=== Begin Enclosure ===

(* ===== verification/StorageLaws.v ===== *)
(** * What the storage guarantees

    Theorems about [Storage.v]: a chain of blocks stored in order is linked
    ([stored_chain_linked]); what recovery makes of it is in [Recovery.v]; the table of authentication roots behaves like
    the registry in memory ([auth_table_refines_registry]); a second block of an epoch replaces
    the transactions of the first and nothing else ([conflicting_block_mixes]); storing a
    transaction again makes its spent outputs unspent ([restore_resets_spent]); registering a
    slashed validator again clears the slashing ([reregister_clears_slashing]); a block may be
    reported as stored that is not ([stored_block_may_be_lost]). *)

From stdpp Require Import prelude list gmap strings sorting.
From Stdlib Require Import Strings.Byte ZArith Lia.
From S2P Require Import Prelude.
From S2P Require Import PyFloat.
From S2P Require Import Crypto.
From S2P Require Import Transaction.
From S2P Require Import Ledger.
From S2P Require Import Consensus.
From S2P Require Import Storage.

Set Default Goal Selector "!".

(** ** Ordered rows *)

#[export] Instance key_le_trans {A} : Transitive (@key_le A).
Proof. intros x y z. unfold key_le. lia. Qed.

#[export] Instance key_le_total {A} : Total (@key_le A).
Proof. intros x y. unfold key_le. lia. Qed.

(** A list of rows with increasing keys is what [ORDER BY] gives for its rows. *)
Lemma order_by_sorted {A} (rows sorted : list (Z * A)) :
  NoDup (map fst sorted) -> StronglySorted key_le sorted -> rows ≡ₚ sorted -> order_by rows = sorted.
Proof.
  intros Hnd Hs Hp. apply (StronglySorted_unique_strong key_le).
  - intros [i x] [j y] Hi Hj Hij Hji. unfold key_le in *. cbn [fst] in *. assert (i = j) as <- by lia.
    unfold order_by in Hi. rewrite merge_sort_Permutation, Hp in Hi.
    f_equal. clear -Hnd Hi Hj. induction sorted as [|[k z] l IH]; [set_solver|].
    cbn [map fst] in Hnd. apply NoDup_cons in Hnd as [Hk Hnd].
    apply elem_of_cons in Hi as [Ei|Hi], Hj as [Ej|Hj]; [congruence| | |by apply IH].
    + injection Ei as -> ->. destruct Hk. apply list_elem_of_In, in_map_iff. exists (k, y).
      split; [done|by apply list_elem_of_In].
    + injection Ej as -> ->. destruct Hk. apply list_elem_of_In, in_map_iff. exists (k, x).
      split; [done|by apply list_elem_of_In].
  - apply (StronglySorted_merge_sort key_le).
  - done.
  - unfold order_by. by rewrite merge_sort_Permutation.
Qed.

=== End Enclosure ===
=== Begin Enclosure ===

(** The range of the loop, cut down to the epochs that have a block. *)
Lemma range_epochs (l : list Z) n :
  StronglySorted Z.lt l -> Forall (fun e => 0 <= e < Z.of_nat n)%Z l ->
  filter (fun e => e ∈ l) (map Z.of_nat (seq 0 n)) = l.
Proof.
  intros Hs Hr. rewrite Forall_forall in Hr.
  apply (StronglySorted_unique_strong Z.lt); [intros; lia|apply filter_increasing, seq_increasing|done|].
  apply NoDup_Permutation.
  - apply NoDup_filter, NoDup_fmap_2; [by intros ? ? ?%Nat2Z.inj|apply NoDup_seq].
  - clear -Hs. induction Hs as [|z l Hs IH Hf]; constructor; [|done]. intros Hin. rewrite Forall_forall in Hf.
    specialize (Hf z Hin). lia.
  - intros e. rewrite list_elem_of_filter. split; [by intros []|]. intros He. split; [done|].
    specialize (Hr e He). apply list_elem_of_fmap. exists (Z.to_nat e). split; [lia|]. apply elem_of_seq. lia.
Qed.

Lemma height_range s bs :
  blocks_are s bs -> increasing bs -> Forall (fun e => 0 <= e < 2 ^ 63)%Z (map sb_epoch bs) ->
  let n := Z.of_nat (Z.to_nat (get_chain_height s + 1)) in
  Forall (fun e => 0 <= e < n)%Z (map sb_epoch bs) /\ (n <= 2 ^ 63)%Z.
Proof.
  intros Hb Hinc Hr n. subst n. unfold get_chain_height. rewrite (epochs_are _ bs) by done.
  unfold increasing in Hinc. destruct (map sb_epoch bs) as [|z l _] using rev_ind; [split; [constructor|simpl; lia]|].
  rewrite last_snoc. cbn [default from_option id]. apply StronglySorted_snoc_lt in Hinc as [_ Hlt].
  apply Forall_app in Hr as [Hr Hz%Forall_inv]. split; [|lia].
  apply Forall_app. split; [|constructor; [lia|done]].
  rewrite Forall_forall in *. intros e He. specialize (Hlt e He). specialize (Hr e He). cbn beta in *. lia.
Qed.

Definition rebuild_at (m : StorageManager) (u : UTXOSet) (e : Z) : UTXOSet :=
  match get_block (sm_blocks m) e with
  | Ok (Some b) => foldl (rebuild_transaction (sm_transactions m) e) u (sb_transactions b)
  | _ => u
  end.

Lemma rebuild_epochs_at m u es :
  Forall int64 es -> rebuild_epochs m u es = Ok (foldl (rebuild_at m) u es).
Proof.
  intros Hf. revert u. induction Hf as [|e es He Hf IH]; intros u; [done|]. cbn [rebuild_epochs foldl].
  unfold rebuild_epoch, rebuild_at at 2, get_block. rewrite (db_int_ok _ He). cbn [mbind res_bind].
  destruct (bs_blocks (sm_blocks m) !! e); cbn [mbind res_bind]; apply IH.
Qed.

=== End Enclosure ===
=== Begin Enclosure ===

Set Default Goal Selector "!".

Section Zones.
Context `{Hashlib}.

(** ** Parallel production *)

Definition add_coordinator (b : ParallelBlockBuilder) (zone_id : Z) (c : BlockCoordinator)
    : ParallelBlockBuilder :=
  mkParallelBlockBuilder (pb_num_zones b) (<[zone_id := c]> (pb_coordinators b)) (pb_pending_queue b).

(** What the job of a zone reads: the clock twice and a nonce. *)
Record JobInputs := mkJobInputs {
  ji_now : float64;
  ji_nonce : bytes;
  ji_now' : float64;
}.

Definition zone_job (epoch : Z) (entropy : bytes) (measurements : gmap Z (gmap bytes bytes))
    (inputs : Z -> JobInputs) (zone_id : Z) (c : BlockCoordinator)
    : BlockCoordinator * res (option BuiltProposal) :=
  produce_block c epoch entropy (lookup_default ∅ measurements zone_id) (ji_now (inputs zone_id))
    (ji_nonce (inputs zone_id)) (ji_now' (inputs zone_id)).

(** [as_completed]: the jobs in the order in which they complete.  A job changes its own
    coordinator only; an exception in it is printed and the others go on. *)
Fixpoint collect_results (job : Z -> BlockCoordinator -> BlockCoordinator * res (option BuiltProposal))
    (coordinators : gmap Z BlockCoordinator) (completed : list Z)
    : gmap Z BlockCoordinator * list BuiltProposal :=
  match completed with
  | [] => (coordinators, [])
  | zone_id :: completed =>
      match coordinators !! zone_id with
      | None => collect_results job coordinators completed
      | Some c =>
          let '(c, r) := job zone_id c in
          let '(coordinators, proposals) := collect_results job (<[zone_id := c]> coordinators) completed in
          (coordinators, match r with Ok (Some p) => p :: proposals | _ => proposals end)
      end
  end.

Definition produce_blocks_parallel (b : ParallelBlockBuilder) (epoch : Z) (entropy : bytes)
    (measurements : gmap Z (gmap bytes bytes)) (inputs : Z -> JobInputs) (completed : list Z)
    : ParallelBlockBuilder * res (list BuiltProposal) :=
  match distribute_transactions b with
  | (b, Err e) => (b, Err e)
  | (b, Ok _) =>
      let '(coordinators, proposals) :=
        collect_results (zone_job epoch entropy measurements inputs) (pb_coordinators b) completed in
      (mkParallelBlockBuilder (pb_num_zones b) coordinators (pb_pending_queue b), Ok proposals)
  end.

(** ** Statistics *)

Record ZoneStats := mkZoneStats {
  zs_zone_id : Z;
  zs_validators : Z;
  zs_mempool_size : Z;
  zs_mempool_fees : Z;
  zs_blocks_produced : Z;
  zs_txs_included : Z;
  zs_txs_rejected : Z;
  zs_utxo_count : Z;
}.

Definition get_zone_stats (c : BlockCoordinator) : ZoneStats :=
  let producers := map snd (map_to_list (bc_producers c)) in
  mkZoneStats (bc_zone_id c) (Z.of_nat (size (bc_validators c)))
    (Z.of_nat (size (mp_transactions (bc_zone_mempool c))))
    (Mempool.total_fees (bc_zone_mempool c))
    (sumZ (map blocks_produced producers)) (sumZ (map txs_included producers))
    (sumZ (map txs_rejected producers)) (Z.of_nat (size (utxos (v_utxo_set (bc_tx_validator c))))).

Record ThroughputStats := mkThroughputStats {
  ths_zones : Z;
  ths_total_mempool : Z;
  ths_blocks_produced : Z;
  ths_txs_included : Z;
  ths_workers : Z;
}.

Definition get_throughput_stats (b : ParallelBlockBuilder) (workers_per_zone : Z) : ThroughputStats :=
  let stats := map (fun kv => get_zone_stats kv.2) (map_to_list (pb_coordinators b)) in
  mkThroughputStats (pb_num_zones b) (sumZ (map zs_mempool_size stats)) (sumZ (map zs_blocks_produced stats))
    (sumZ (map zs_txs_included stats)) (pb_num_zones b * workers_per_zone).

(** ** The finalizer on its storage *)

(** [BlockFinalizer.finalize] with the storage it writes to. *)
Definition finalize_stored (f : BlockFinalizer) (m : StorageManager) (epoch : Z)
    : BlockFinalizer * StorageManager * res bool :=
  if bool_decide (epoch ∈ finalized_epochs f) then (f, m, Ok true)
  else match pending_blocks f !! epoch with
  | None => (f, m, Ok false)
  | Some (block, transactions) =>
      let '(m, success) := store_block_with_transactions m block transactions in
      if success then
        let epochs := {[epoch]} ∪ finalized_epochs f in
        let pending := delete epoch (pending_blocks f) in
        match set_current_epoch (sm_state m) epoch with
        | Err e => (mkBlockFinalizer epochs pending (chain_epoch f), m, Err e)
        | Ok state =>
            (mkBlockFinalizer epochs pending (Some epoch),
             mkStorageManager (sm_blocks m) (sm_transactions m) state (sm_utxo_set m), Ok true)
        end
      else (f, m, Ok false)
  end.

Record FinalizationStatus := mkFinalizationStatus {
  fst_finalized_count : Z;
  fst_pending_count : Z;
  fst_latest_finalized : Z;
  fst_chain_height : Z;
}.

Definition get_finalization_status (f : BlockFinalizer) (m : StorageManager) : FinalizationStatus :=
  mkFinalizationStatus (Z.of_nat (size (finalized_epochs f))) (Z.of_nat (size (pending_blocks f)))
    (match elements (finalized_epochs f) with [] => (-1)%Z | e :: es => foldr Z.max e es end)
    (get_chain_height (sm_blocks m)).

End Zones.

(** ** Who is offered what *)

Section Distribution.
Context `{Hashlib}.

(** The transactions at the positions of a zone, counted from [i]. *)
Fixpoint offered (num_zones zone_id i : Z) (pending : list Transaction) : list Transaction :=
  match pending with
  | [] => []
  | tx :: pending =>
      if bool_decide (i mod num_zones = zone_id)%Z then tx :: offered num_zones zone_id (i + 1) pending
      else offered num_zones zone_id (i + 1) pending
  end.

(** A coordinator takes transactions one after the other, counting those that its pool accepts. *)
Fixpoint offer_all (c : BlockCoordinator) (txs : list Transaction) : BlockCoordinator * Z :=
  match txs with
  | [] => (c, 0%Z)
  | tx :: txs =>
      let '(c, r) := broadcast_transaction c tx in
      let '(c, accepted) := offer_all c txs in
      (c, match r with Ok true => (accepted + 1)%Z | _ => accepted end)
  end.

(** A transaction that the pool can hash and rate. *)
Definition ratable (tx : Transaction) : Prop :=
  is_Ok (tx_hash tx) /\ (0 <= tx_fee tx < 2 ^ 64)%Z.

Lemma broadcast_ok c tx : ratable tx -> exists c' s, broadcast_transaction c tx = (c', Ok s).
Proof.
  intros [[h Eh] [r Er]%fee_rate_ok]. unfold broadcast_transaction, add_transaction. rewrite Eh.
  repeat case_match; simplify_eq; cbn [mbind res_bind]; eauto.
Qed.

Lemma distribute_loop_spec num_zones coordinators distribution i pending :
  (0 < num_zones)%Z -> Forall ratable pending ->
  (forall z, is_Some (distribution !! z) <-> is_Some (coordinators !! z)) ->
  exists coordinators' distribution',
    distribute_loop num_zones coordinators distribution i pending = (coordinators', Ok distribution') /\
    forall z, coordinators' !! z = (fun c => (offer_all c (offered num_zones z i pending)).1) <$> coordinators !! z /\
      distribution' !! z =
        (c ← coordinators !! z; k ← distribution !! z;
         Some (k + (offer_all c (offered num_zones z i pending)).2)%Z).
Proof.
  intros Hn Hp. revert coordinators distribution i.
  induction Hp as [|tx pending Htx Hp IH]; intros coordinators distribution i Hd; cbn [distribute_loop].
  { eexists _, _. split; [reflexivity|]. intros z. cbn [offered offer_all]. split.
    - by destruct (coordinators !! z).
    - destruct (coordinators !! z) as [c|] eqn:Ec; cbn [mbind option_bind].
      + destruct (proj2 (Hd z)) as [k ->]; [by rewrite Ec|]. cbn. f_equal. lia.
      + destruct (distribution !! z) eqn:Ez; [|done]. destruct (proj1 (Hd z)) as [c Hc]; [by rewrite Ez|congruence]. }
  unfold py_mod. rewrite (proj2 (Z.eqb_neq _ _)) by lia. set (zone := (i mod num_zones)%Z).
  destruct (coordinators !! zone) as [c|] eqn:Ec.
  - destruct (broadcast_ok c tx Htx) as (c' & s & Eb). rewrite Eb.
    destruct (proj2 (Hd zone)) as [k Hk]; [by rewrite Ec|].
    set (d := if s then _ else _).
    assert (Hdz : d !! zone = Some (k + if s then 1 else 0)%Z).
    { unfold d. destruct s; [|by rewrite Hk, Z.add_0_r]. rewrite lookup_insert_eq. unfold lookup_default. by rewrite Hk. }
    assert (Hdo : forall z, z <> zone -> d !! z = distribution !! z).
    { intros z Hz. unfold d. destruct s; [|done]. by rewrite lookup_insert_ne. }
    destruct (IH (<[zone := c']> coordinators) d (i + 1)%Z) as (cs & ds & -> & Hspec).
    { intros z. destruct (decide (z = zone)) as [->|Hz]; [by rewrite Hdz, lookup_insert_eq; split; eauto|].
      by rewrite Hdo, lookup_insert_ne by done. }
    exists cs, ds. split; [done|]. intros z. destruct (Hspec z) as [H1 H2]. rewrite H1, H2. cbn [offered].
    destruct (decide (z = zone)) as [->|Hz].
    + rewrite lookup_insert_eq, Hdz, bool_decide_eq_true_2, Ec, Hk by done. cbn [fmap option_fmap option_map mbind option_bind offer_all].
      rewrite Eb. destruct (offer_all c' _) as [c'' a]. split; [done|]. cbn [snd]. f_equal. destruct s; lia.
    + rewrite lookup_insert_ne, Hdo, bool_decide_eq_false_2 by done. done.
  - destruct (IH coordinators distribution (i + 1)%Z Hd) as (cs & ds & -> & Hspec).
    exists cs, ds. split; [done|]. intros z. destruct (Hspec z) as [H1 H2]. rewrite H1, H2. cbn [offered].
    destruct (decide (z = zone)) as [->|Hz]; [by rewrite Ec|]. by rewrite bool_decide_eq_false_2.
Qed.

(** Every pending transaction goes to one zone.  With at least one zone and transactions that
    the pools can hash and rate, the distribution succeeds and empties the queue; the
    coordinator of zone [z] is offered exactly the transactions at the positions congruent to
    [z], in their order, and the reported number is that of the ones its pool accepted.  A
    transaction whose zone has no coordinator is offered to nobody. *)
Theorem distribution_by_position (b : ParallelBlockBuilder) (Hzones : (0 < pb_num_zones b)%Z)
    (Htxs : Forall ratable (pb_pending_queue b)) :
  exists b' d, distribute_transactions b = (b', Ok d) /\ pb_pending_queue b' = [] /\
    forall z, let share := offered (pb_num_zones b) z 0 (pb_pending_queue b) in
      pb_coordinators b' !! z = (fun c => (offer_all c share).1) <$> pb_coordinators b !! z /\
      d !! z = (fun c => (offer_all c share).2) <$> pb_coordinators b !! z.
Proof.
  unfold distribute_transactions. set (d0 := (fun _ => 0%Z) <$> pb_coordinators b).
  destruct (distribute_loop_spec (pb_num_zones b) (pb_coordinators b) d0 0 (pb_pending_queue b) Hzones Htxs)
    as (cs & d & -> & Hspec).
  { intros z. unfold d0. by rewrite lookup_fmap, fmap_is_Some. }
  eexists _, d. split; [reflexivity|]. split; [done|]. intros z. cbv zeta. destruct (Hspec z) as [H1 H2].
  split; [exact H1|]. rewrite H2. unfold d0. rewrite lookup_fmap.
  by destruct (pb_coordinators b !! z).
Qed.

=== End Enclosure ===

Required action:
Everything in the material above from the line that has "mkThroughputStats (pb_num_zones b)" through the line that has "(** [BlockFinalizer.finalize] with" must be duplicated exactly, with no other lines given.

Solved problem:
  mkThroughputStats (pb_num_zones b) (sumZ (map zs_mempool_size stats)) (sumZ (map zs_blocks_produced stats))
    (sumZ (map zs_txs_included stats)) (pb_num_zones b * workers_per_zone).

(** ** The finalizer on its storage *)

(** [BlockFinalizer.finalize] with the storage it writes to. *)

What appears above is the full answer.